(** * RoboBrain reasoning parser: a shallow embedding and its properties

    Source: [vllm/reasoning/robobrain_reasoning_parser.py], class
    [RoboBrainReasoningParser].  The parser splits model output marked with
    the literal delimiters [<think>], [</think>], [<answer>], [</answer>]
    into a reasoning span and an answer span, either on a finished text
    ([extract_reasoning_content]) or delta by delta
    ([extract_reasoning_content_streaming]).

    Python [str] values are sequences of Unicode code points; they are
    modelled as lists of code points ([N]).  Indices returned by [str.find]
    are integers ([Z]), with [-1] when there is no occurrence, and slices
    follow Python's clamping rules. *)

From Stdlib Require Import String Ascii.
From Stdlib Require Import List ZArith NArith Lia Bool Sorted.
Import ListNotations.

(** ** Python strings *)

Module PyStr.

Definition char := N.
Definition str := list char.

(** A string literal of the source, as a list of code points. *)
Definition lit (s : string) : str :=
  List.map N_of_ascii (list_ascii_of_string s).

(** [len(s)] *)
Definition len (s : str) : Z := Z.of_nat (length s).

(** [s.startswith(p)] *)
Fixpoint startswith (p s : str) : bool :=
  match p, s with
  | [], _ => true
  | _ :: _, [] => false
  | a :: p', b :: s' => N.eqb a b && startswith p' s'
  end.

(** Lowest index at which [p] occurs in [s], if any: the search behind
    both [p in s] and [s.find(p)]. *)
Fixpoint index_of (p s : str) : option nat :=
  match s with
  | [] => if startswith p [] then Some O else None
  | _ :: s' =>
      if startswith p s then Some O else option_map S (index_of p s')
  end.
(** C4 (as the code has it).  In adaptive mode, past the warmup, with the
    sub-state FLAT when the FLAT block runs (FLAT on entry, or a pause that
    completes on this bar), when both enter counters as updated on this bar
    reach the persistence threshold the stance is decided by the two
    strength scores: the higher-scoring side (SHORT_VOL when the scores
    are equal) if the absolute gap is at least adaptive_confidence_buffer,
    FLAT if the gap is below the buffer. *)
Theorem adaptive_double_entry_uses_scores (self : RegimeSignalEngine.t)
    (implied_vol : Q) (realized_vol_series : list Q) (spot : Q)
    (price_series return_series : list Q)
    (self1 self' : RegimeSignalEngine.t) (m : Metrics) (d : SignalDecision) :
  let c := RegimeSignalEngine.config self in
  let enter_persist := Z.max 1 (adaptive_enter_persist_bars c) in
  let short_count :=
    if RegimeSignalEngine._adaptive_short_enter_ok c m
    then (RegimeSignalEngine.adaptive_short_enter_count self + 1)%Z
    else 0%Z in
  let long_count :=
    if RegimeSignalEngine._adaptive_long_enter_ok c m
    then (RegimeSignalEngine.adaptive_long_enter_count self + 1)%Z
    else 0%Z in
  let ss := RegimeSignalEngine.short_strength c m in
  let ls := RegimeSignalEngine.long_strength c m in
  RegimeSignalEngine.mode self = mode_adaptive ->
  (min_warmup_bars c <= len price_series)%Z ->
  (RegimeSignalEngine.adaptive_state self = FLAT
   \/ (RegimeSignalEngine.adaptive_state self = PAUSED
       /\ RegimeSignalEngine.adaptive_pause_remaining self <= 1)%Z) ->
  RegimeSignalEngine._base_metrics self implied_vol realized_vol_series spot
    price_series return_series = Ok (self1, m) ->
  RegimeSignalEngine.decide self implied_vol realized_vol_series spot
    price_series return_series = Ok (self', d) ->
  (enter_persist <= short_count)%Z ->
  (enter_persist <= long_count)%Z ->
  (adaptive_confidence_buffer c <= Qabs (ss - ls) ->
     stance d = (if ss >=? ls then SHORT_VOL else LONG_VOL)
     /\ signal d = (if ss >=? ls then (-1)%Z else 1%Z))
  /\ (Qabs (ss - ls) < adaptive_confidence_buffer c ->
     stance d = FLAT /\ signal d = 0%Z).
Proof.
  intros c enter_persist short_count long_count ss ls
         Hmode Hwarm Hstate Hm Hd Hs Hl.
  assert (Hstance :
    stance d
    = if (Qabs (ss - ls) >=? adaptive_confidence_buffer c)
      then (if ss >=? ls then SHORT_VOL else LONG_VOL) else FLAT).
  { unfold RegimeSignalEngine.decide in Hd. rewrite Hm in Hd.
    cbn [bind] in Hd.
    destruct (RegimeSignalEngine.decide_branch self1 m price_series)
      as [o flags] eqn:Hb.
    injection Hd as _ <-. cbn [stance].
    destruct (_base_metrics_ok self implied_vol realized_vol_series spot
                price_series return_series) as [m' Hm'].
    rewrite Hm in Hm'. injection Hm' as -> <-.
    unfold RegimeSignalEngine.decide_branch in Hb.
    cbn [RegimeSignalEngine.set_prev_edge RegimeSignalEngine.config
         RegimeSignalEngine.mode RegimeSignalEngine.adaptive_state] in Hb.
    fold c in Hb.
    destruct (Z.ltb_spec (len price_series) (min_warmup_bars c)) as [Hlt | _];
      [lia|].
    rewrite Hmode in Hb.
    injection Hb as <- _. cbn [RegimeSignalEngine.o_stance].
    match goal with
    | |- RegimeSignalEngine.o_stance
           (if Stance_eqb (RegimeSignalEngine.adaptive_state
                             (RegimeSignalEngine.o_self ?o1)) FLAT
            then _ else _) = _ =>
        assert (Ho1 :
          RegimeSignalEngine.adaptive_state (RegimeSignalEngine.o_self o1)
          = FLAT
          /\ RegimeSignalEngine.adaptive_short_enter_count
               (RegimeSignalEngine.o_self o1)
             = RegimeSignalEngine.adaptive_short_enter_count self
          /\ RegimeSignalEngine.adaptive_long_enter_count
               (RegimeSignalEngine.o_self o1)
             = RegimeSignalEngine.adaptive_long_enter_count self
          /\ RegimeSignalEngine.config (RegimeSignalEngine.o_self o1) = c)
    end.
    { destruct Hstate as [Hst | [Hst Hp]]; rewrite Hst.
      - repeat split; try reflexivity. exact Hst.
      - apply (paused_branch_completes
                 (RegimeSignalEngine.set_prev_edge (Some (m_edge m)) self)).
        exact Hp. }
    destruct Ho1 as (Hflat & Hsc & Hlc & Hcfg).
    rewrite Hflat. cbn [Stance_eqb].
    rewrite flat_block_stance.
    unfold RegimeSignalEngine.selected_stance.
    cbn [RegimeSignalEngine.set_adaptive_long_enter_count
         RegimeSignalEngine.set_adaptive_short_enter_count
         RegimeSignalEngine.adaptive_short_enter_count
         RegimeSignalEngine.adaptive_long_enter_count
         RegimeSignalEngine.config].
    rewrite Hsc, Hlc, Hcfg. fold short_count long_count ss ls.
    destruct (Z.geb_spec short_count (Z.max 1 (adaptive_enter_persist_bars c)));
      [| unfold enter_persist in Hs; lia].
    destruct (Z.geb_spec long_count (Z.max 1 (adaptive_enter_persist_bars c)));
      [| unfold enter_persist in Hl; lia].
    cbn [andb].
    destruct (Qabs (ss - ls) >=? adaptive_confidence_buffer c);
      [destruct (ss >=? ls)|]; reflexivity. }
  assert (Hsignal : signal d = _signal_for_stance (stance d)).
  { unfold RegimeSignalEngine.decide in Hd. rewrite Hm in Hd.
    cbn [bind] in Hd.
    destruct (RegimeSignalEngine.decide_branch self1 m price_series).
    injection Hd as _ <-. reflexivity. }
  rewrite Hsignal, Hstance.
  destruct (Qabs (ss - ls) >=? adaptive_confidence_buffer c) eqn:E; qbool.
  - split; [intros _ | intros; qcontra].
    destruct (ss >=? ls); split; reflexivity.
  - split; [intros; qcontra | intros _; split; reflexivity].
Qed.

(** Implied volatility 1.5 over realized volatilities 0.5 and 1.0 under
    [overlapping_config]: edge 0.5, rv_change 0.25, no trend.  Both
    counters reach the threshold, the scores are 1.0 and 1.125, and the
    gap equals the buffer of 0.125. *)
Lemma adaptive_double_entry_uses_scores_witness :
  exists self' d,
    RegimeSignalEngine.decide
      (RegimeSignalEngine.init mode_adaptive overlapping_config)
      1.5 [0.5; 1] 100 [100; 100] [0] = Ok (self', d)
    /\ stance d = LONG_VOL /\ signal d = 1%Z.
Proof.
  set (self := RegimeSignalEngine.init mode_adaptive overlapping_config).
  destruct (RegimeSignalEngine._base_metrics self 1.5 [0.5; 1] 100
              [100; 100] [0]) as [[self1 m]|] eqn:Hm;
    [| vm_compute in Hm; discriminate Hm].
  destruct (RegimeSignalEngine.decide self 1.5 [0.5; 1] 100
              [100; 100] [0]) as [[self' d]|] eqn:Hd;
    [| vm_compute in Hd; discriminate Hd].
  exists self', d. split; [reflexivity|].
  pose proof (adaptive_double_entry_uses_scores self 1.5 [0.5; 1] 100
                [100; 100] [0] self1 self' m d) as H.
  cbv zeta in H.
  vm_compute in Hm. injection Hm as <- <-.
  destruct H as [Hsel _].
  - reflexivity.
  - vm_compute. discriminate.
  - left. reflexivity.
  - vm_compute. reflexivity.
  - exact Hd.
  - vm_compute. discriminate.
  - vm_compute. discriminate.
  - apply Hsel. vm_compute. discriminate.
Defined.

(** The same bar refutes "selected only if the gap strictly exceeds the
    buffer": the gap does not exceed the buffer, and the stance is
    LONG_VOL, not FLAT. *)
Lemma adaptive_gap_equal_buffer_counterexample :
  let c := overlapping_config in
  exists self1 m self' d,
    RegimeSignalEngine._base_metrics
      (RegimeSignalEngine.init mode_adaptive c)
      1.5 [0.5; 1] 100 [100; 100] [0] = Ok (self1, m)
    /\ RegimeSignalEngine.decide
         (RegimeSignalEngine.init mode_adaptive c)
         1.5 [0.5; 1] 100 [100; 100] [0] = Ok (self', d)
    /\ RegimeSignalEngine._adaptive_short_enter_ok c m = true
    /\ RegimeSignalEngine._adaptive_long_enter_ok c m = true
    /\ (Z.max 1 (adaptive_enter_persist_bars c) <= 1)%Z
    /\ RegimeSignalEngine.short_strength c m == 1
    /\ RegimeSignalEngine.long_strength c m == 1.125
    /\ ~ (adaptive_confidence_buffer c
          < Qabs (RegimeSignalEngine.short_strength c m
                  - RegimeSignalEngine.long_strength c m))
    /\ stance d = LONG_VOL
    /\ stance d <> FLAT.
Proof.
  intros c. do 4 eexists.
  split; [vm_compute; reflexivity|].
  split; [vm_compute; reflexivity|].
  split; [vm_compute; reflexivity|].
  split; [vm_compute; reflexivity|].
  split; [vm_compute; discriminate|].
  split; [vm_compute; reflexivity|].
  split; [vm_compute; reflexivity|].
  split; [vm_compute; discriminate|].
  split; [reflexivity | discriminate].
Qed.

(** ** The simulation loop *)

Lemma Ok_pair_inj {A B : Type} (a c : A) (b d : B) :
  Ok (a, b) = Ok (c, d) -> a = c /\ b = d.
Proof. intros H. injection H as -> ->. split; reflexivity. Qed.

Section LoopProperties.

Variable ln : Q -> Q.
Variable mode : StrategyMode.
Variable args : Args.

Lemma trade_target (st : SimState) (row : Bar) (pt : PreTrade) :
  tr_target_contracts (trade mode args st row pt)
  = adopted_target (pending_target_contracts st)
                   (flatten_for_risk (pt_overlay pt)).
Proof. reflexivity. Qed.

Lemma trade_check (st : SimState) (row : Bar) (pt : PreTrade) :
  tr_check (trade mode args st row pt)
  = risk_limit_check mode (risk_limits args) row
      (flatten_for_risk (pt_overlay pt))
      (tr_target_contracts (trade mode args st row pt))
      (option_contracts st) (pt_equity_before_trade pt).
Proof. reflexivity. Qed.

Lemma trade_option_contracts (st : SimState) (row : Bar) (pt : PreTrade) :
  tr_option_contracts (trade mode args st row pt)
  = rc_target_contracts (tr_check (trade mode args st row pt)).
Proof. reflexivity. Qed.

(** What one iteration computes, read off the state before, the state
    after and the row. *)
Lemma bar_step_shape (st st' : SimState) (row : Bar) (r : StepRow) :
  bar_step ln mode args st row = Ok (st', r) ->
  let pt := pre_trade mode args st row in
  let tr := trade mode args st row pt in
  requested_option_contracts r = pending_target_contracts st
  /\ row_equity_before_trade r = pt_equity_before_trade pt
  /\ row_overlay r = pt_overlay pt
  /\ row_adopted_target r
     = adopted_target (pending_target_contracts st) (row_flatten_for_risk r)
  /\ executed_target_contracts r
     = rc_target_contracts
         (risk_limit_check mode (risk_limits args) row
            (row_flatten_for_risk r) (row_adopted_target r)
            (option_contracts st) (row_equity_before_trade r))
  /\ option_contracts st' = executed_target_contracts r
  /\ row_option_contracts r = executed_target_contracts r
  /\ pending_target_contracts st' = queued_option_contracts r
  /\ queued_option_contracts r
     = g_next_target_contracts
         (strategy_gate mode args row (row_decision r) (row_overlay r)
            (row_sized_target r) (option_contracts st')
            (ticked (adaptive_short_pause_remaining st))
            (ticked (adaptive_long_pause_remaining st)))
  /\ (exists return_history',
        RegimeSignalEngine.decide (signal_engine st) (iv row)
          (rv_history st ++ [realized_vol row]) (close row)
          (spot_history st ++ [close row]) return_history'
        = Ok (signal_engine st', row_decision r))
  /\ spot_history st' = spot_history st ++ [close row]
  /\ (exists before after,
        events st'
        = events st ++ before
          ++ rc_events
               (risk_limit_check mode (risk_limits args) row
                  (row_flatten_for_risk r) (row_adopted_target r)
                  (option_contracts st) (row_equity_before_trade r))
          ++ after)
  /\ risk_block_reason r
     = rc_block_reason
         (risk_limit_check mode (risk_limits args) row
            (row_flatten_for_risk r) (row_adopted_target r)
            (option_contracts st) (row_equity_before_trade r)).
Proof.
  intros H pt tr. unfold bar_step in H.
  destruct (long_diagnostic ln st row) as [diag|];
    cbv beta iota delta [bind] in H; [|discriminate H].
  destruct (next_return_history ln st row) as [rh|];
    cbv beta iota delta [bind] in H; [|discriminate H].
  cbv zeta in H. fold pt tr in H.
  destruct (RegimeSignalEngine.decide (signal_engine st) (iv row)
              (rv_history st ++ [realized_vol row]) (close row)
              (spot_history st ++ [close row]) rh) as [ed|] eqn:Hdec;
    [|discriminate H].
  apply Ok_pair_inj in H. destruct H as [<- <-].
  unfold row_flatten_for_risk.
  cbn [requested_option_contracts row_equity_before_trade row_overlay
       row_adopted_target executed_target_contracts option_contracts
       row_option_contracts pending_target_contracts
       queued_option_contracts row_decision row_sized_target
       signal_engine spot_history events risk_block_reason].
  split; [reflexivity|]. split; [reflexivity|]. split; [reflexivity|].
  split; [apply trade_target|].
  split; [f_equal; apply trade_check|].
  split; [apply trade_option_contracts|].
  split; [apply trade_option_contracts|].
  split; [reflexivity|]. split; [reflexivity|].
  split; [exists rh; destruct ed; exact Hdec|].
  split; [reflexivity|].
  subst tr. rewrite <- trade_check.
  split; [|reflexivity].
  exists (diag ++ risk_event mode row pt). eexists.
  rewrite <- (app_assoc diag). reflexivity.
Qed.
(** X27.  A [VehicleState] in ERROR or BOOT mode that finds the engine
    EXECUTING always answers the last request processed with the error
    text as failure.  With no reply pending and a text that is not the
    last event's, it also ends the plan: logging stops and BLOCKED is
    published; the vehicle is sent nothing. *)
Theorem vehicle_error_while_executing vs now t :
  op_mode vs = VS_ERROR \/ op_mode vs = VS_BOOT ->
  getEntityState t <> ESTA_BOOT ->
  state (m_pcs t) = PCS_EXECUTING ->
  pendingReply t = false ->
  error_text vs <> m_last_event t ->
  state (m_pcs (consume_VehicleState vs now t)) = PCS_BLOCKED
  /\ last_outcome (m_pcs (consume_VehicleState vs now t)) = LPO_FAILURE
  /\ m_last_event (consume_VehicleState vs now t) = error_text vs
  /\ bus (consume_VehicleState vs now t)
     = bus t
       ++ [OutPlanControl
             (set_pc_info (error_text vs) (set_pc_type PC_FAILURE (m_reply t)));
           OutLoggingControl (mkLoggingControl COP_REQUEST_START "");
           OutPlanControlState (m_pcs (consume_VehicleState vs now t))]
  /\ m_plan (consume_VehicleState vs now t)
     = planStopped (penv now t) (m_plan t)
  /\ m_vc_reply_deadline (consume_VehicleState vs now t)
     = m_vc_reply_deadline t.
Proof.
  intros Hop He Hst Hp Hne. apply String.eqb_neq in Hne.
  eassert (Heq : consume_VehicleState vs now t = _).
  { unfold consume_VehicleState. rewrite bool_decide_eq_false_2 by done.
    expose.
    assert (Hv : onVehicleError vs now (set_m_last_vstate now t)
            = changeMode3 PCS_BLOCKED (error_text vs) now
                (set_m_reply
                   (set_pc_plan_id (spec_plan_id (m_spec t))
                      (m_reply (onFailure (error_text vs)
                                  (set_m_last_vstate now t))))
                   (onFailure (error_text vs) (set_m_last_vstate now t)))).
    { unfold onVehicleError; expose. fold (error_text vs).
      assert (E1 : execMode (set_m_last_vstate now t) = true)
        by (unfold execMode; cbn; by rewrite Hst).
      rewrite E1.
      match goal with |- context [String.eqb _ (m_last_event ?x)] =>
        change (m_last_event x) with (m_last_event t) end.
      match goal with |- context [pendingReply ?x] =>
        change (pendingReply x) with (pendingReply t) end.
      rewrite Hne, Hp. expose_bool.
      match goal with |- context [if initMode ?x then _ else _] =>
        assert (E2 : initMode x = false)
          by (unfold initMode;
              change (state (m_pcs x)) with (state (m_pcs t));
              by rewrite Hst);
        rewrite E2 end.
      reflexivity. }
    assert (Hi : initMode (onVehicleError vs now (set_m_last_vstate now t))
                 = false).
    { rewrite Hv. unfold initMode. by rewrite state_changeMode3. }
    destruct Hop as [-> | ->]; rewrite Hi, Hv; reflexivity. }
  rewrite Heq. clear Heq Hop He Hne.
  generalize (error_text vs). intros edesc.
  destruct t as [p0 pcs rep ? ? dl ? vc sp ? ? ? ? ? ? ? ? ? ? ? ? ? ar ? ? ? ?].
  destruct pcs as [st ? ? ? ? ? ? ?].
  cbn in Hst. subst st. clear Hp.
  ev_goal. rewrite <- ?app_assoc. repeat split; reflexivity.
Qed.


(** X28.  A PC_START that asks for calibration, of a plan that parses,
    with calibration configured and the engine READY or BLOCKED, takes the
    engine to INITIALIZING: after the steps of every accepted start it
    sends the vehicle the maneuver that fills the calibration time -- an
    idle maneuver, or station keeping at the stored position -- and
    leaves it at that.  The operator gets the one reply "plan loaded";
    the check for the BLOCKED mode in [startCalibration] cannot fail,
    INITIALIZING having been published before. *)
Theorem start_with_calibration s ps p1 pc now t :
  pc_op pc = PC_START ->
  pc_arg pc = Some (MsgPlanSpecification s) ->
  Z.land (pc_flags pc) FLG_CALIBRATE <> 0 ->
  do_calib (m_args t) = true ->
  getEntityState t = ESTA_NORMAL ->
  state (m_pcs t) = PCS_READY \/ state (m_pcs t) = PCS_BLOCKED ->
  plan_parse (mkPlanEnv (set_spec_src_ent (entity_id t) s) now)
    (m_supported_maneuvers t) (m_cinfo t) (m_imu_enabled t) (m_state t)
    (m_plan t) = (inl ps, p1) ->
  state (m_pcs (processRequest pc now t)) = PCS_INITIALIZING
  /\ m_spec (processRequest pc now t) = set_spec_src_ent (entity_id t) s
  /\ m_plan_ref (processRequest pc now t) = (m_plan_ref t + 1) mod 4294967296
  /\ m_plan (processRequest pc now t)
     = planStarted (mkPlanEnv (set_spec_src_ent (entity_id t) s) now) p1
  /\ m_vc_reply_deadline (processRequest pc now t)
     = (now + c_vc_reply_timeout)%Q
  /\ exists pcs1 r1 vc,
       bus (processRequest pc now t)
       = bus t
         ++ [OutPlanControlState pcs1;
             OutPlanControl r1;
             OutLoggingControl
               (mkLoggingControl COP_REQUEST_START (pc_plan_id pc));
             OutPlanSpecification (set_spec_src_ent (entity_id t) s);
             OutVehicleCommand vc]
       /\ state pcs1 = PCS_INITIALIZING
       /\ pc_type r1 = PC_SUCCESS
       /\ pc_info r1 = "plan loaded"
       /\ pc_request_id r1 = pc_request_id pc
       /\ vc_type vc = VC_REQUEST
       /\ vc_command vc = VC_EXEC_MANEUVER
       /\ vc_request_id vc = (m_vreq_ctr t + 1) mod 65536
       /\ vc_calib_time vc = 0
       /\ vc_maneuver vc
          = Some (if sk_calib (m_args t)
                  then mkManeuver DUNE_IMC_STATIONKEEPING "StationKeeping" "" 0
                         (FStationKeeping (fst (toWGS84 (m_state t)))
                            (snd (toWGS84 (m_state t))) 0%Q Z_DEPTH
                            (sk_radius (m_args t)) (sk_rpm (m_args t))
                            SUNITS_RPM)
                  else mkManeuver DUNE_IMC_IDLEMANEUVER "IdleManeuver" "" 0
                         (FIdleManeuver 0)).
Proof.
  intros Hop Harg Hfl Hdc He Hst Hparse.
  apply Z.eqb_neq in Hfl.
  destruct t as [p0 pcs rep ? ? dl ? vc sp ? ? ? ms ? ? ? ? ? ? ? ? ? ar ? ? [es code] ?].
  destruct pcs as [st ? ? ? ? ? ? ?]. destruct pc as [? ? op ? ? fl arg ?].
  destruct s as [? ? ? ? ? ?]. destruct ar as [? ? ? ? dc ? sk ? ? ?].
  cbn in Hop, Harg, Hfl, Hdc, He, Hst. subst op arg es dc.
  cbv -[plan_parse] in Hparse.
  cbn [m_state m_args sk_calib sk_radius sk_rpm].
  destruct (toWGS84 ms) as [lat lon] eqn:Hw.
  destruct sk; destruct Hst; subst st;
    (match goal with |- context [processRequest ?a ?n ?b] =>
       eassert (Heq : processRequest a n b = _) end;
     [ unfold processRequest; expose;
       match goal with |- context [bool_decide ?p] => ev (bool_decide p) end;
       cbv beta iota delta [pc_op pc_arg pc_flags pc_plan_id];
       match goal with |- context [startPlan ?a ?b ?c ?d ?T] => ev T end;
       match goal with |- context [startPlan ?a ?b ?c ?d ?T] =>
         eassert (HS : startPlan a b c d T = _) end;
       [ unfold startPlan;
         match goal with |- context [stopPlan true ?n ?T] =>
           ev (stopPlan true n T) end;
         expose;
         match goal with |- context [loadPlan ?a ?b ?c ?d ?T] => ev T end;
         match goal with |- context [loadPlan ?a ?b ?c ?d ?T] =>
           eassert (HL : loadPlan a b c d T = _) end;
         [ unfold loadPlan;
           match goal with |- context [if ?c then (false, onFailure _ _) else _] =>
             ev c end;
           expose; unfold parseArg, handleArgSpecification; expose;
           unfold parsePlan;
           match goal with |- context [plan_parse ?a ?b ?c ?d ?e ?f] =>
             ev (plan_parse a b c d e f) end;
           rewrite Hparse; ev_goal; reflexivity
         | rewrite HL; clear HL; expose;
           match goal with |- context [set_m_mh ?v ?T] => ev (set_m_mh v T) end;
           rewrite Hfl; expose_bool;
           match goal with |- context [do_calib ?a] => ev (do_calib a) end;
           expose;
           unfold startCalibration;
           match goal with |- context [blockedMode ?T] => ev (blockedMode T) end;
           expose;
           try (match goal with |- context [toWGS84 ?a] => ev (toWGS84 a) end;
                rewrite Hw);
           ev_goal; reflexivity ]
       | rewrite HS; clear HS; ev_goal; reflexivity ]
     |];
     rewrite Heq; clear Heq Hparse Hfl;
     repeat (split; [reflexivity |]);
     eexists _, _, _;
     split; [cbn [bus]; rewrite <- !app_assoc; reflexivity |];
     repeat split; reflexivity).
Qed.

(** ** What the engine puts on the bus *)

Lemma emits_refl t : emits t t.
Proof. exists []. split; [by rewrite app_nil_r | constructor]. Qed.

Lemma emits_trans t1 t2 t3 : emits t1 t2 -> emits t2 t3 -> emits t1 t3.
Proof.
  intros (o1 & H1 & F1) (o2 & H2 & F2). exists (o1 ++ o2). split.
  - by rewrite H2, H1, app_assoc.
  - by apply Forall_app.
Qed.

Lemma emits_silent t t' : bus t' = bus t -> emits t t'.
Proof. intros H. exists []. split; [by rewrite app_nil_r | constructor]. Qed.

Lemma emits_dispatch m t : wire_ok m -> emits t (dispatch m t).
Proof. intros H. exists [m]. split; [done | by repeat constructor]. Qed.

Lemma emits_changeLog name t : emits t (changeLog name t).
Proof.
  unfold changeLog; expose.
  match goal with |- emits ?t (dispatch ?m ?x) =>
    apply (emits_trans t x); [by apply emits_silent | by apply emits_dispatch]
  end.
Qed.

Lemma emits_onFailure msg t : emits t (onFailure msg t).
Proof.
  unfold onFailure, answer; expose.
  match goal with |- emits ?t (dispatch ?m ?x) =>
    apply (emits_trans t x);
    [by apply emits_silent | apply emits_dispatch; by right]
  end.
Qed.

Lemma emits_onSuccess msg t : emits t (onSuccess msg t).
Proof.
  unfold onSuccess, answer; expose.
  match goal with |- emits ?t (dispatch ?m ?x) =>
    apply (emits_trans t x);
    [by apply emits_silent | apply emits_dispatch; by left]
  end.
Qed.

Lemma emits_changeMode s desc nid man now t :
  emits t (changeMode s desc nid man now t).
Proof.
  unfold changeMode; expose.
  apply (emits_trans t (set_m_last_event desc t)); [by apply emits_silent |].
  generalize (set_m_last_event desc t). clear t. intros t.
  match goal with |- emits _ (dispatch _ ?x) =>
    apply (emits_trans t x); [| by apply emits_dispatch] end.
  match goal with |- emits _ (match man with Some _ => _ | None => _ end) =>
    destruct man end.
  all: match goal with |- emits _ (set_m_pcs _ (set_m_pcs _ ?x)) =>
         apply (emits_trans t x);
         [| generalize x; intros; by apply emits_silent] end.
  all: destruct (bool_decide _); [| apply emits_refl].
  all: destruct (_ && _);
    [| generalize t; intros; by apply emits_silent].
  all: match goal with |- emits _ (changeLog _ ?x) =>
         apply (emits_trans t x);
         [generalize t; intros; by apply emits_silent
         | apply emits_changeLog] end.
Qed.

────────────────────────────────────────

[Exercise brief]
Please go through the data and copy each line containing the word "mkManeuver".

[Result of this exercise]
                  then mkManeuver DUNE_IMC_STATIONKEEPING "StationKeeping" "" 0
                  else mkManeuver DUNE_IMC_IDLEMANEUVER "IdleManeuver" "" 0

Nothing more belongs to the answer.